2. Temporary Financial Hardships
It offers a temporary financial buffer for those facing sudden money troubles, such as job loss or unexpected bills. This helps them address short-term cash flow problems.
3. Avoiding High-Interest Debt
Individuals looking to borrow money but want to avoid high-interest debt can consider this financing option.
Using your EPF savings as collateral for a loan would provide lower interest rates compared to unsecured personal loans or credit cards.
How Bluebricks Can Help You
We hope that this article has helped you decide whether or not you should use your EPF savings to apply for a personal loan.
As an experienced bank loan and debt consolidation agency, Bluebricks provides a comprehensive list of services, including:
- Personal loan services
- SME loan rejected services
- Mortgage loan rejected services (for buying a new home, refinancing and cashback purposes)
- Collateral loan services
Professional Loan Consultancy Services
Exploring the multitude of financial products in the market and comparing them between banks and lenders can be confusing.

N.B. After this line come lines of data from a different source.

(* ===== verification/IpcServer.v ===== *)
(** * IpcServer: the executor's accept loop and its client (control_plane/executor_ipc.py)

    [serve_one] is one accepted connection: the peer's user id, the bytes it
    sends, whether a reply can be written back, and the text of the error a
    refusal carries.  The handlers work on a store [W] of their own and may
    raise; what escapes [serve_one] ends the accept loop.  [client_send] is the
    control plane's side, with the outcomes of connecting and writing as
    arguments. *)

From S2P Require Import Prelude PyStr PyText PyDict Json JsonParse Wire Ipc.
From Stdlib Require Import Ascii String ZArith Lia.
From stdpp Require Import base strings list.

Local Open Scope string_scope.
Local Open Scope Z_scope.
Local Open Scope aipm_scope.

Record conn (E : Type) := {
  c_uid : Z;
  c_stream : stream;
  (** [sendall] goes through *)
  c_sends : bool;
  (** the text of an error raised on this connection *)
  c_error_text : string;
  (** what the handlers draw from outside: the time, random identifiers *)
  c_env : E;
}.
Arguments c_uid {E} _.
Arguments c_stream {E} _.
Arguments c_sends {E} _.
Arguments c_error_text {E} _.
Arguments c_env {E} _.

Inductive reply := Executed (r : ExecutionResponse string) | Evidence (r : ReceiptQueryResponse).
(** What [serve_one] returns and the frame that was written. *)
Record served := { sv_reply : reply; sv_sent : option string }.

Definition plain_response (outcome code : string) : ExecutionResponse string :=
  {| rs_outcome := outcome; rs_provider_code := code; rs_action_id := ""; rs_evidence_reference := "" |}.
Definition unauthorized : ExecutionResponse string := plain_response "refused" "unauthorized_caller".
Definition query_failure : ReceiptQueryResponse :=
  {| qr_mutation_status := "evidence_unavailable"; qr_provider_code := "query_handler_failure"; qr_evidence := [] |}.

(** The exceptions [serve_one] turns into a refusal. *)
Definition ipc_error (e : exn) : bool := match e with ExecutorIPCError | JSONDecodeError => true | _ => false end.

Section server.
Context {W E : Type}.
Variable allowed_caller_uids : option (list Z).
Variable handler : E → ExecutionRequest pyval → M W (ExecutionResponse string).
Variable query_handler : option (E → ReceiptQueryRequest → M W ReceiptQueryResponse).

Definition authorized (c : conn E) : bool :=
  match allowed_caller_uids with None => true | Some uids => bool_decide (c_uid c ∈ uids) end.

(** [conn.sendall(encode_frame(text))] *)
Definition send_reply (c : conn E) (text : string) : result string :=
  let* f := encode_frame text in
  if c_sends c then Ok f else Raise OSError.
(** The same under [except OSError: pass]. *)
Definition try_send (c : conn E) (text : string) : result (option string) :=
  match send_reply c text with
  | Ok f => Ok (Some f)
  | Raise OSError => Ok None
  | Raise e => Raise e
  end.

Definition refusal (c : conn E) : ExecutionResponse string := plain_response "refused" (str_take 128 (c_error_text c)).

Definition query_exchange (qh : E → ReceiptQueryRequest → M W ReceiptQueryResponse) (c : conn E) (payload : string)
  : M W served :=
  catchM
    (do query <- liftM (query_from_json payload);;
     do response <- qh (c_env c) query;;
     do f <- liftM (send_reply c (query_response_to_json response));;
     retM {| sv_reply := Evidence response; sv_sent := Some f |})
    (λ _, Some (liftM (let* sent := try_send c (query_response_to_json query_failure) in
                       Ok {| sv_reply := Evidence query_failure; sv_sent := sent |}))).

Definition execution_exchange (c : conn E) (payload : string) : M W served :=
  do request <- liftM (request_from_json payload);;
  assert_ slen (er_action_id request) =? 64 else_raise ExecutorIPCError;;
  assert_ slen (er_contract_digest request) =? 64 else_raise ExecutorIPCError;;
  do response <- handler (c_env c) request;;
  do f <- liftM (send_reply c (response_to_json response));;
  retM {| sv_reply := Executed response; sv_sent := Some f |}.

Definition exchange (c : conn E) : M W served :=
  if negb (authorized c) then
    liftM (let* f := send_reply c (response_to_json unauthorized) in
           Ok {| sv_reply := Executed unauthorized; sv_sent := Some f |})
  else
    do payload <- liftM (snd (decode_frame (c_stream c)));;
    match query_handler with
    | Some qh => if is_query_frame payload then query_exchange qh c payload else execution_exchange c payload
    | None => execution_exchange c payload
    end.

Definition serve_one (c : conn E) : M W served :=
  catchM (exchange c)
    (λ e, if ipc_error e then
            Some (liftM (let* sent := try_send c (response_to_json (refusal c)) in
                         Ok {| sv_reply := Executed (refusal c); sv_sent := sent |}))
          else None).

(** [serve_forever] over the connections that arrive: an exception ends it. *)
Fixpoint serve_all (cs : list (conn E)) : M W (list served) :=
  match cs with
  | [] => retM []
  | c :: cs' => do s <- serve_one c;; do ss <- serve_all cs';; retM (s :: ss)
  end.
End server.

(** ** The client *)

Definition unknown_outcome (r : ExecutionRequest string) (code : string) : ExecutionResponse pyval :=
  Build_ExecutionResponse (VStr "unknown_outcome") (VStr code) (VStr (er_action_id r)) (VStr "").

(** [ExecutorIPCClient.send]: [connected] and [written] are what connecting and
    writing the frame did, [answer] what can be read back. *)
Definition client_send (connected written : result unit) (answer : stream) (r : ExecutionRequest string)
  : result (ExecutionResponse pyval) :=
  let sent :=
    let* _ := connected in
    let* _ := encode_frame (request_to_json r) in
    let* _ := written in
    let* payload := snd (decode_frame answer) in
    let* v := loads payload in
    response_of v in
  match sent with
  | Ok response => Ok response
  | Raise TimeoutError => Ok (unknown_outcome r "timeout")
  | Raise (OSError | ExecutorIPCError | JSONDecodeError | KeyError | TypeError) =>
      Ok (unknown_outcome r "transport_failure")
  | Raise e => Raise e
  end.

(** [ExecutorIPCClient.query_receipt]: every failure is [None]. *)
Definition query_receipt (connected written : result unit) (answer : stream) (q : ReceiptQueryRequest)
  : option ReceiptQueryResponse :=
  let sent :=
    let* _ := connected in
    let* _ := encode_frame (query_to_json q) in
    let* _ := written in
    let* payload := snd (decode_frame answer) in
    query_response_from_json payload in
  match sent with Ok response => Some response | Raise _ => None end.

At Bluebricks, our loan experts will help advise and guide you in selecting a suitable loan product based on factors, including:
- The specific loan amount you require.
- The urgency with which the loan amount is needed.
- Whether you or your parents own a property that has been held for over ten years.
- Your income level.
- Your CTOS score (such as your credit score and credit history).
Should You Use Your EPF Savings to Apply for a Personal Loan – FAQs
Leveraging your EPF savings to apply for a personal loan is not a decision to be taken lightly.
It’s important to consider the immediate financial relief it may provide and the long-term implications for your retirement security.
Check out some of the commonly asked questions and answers to help clarify your doubts.
Applying for a personal loan using EPF savings as your collateral can help you obtain the necessary funding without depleting your EPF savings.
However, missed or late repayments will affect your credit score. Moreover, defaulting on your personal loan may cause you to lose a large portion of your retirement savings.
Before applying for the Account 2 Support Facility, consider your long-term financial goals, alternative funding options, the impact on your retirement savings, and the terms of the loan, such as the interest rate and repayment schedule.
Aside from using your EPF savings to take out a personal loan, consider taking an unsecured personal loan from a bank, borrowing from friends or family, or refinancing your property.